Unplanned maintenance [fixed]

pierreok · Décembre 22, 2019, 8:16

Our kubernetes cluster is facing some issues right now, investigating, I’ll let you know of the status as I progress.

pierreok · Décembre 22, 2019, 8:26

We reached a limit, containers are consuming all IPs available on each node, leading to this disrutpion.

Yesterday we provisioned more services. Making us closer to this limit. This night the backups started to fire and started to exhaust even more the IPs until the downtime we are in now.

I’ll increase the IPs available per node, and I’ll need to reboot the full cluster.

I’ll do this now, to be sure to be clean from now on, and not have this disruption any more.

You might see some reboot of your services, if you have the high availability option, you should be fine.

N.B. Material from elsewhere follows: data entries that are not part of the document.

(** A computation on a component [S] of a larger state [T], its errors wrapped. *)
Definition zoom {S T E F A} (get : T → S) (put : S → T → T) (wrap : E → F)
    (m : M S E A) : M T F A := λ t fs,
  match m (get t) fs with
  | (s', fs', inl e) => (put s' t, fs', inl (wrap e))
  | (s', fs', inr a) => (put s' t, fs', inr a)
  end.

(** ** Weakest preconditions

    [wp m Q s]: run from [s], under every choice of faults, [m] ends in a
    state and with a result that satisfy [Q]. *)

Definition wp {S E A} (m : M S E A) (Q : S → E + A → Prop) (s : S) : Prop :=
  ∀ fs, Q (m s fs).1.1 (m s fs).2.

(** [preserves I m]: [I] is an invariant of [m], whatever fails in it. *)
Definition preserves {S E A} (I : S → Prop) (m : M S E A) : Prop :=
  ∀ s, I s → wp m (λ s' _, I s') s.

Section Wp.
Context {S E : Type}.
Implicit Types s : S.

Lemma wp_mono {A} (m : M S E A) (Q Q' : S → E + A → Prop) s :
  wp m Q s → (∀ s' r, Q s' r → Q' s' r) → wp m Q' s.
Proof. intros H HQ fs. apply HQ, H. Qed.

Lemma wp_and {A} (m : M S E A) (Q Q' : S → E + A → Prop) s :
  wp m Q s → wp m Q' s → wp m (λ s' r, Q s' r ∧ Q' s' r) s.
Proof. intros H1 H2 fs. split; [apply H1|apply H2]. Qed.

Lemma wp_run {A} (m : M S E A) (Q : S → E + A → Prop) s :
  wp m Q s → Q (run m s).1 (run m s).2.
Proof. intros H. specialize (H []). unfold run. by destruct (m s []) as [[??] ?]. Qed.

Lemma wp_ret {A} (a : A) (Q : S → E + A → Prop) s : Q s (inr a) → wp (ret a) Q s.
Proof. by intros H fs. Qed.

Lemma wp_throw {A} (e : E) (Q : S → E + A → Prop) s : Q s (inl e) → wp (throw e) Q s.
Proof. by intros H fs. Qed.

Lemma wp_bind {A B} (m : M S E A) (k : A → M S E B) (Q : S → E + B → Prop) s :
  wp m (λ s' r, match r with inl e => Q s' (inl e) | inr a => wp (k a) Q s' end) s →
  wp (bind m k) Q s.
Proof.
  intros H fs. specialize (H fs). unfold bind.
  destruct (m s fs) as [[s' fs'] [e|a]]; [exact H | apply H].
Qed.

Lemma wp_fallible {A} (e : E) (f : S → S * A) (Q : S → E + A → Prop) s :
  Q s (inl e) → Q (f s).1 (inr (f s).2) → wp (fallible e f) Q s.
Proof. intros H1 H2 [|[] fs]; simpl; done. Qed.

Lemma wp_query {A} (e : E) (f : S → A) (Q : S → E + A → Prop) s :
  Q s (inl e) → Q s (inr (f s)) → wp (query e f) Q s.
Proof. intros. by apply wp_fallible. Qed.
(* ===== verification/GoStrings.v ===== *)
(** * Go strings

    The functions of Go's [strings], [unicode], [unicode/utf8] and
    [encoding/base64] packages the services use.  A Go string is its bytes, a
    Rocq [string]; a rune is a [Z].  The Unicode tables above U+007F are a
    class of functions ([Unicode]); the ASCII part is written out, and
    [ascii_only] is an instance for evaluation. *)

From S2P Require Import Prelude.

Definition byte (c : ascii) : Z := Z.of_N (N_of_ascii c).
Definition of_byte (z : Z) : ascii := ascii_of_N (Z.to_N z).
Definition in_range (lo hi z : Z) : bool := (lo <=? z)%Z && (z <=? hi)%Z.
Definition len (s : string) : Z := Z.of_nat (String.length s).

(** ** Substrings *)

Definition HasPrefix (s p : string) : bool := String.prefix p s.

Definition HasSuffix (s p : string) : bool :=
  let n := String.length s in let k := String.length p in
  (k <=? n)%nat && (String.substring (n - k) k s =s p).

(** [s[n:]] and [s[:n]]. *)
Definition drop_s (n : nat) (s : string) : string := String.substring n (String.length s - n) s.
Definition take_s (n : nat) (s : string) : string := String.substring 0 n s.

Definition TrimPrefix (s p : string) : string :=
  if HasPrefix s p then drop_s (String.length p) s else s.

Definition TrimSuffix (s p : string) : string :=
  if HasSuffix s p then take_s (String.length s - String.length p) s else s.

(** [strings.Index]: [None] is -1. *)
Definition Index (s sub : string) : option nat := String.index 0 sub s.
Definition Contains (s sub : string) : bool := is_some (Index s sub).

(** [strings.ReplaceAll] for a non-empty [old]; [skip] bytes of the current
    match are still to be dropped. *)
Fixpoint replace_from (old new s : string) (skip : nat) : string :=
  match s with
  | "" => ""
  | String c s' =>
    match skip with
    | S k => replace_from old new s' k
    | O => if String.prefix old s
           then new ^^ replace_from old new s' (String.length old - 1)
           else String c (replace_from old new s' 0)
    end
  end.

Definition ReplaceAll (s old new : string) : string := replace_from old new s 0.

(** [strings.Split] for a non-empty separator: [acc] is the current field. *)
Fixpoint split_from (sep acc s : string) (skip : nat) : list string :=
  match s with
  | "" => [acc]
  | String c s' =>
    match skip with
    | S k => split_from sep acc s' k
    | O => if String.prefix sep s
           then acc :: split_from sep "" s' (String.length sep - 1)
           else split_from sep (acc ^^ String c "") s' 0
    end
  end.

Definition Split (s sep : string) : list string := split_from sep "" s 0.

Definition Join (l : list string) (sep : string) : string := String.concat sep l.

(** ** White space: [strings.TrimSpace]

    The UTF-8 encodings of the runes [unicode.IsSpace] accepts, by length. *)

Definition space1 (a : ascii) : bool := in_range 9 13 (byte a) || (byte a =? 32)%Z.

Definition space2 (a b : ascii) : bool :=
  (byte a =? 0xC2)%Z && ((byte b =? 0x85)%Z || (byte b =? 0xA0)%Z).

I’ll let you know as I progress.

pierreok · Décembre 22, 2019, 10:17

Ok, I couldn’t perform the maintenance, due to another issue on our storage cluster.

This is now fixed.

I also tried the procedure on our ingresses servers, all good, I’ll start to roll this to our 3 workers.
It should be over in less than 30min.

pierreok · Décembre 22, 2019, 11:33

Ok, everything is back to normal.

For the curious nerds:

ceph storage cluster was not using the 10G backend network for all OSDs, this is now fixed, so it might even be a bit faster
I updated the node cidr range, delete every nodes and recreated them with kubeadm

All green, time to go to walk in the forest!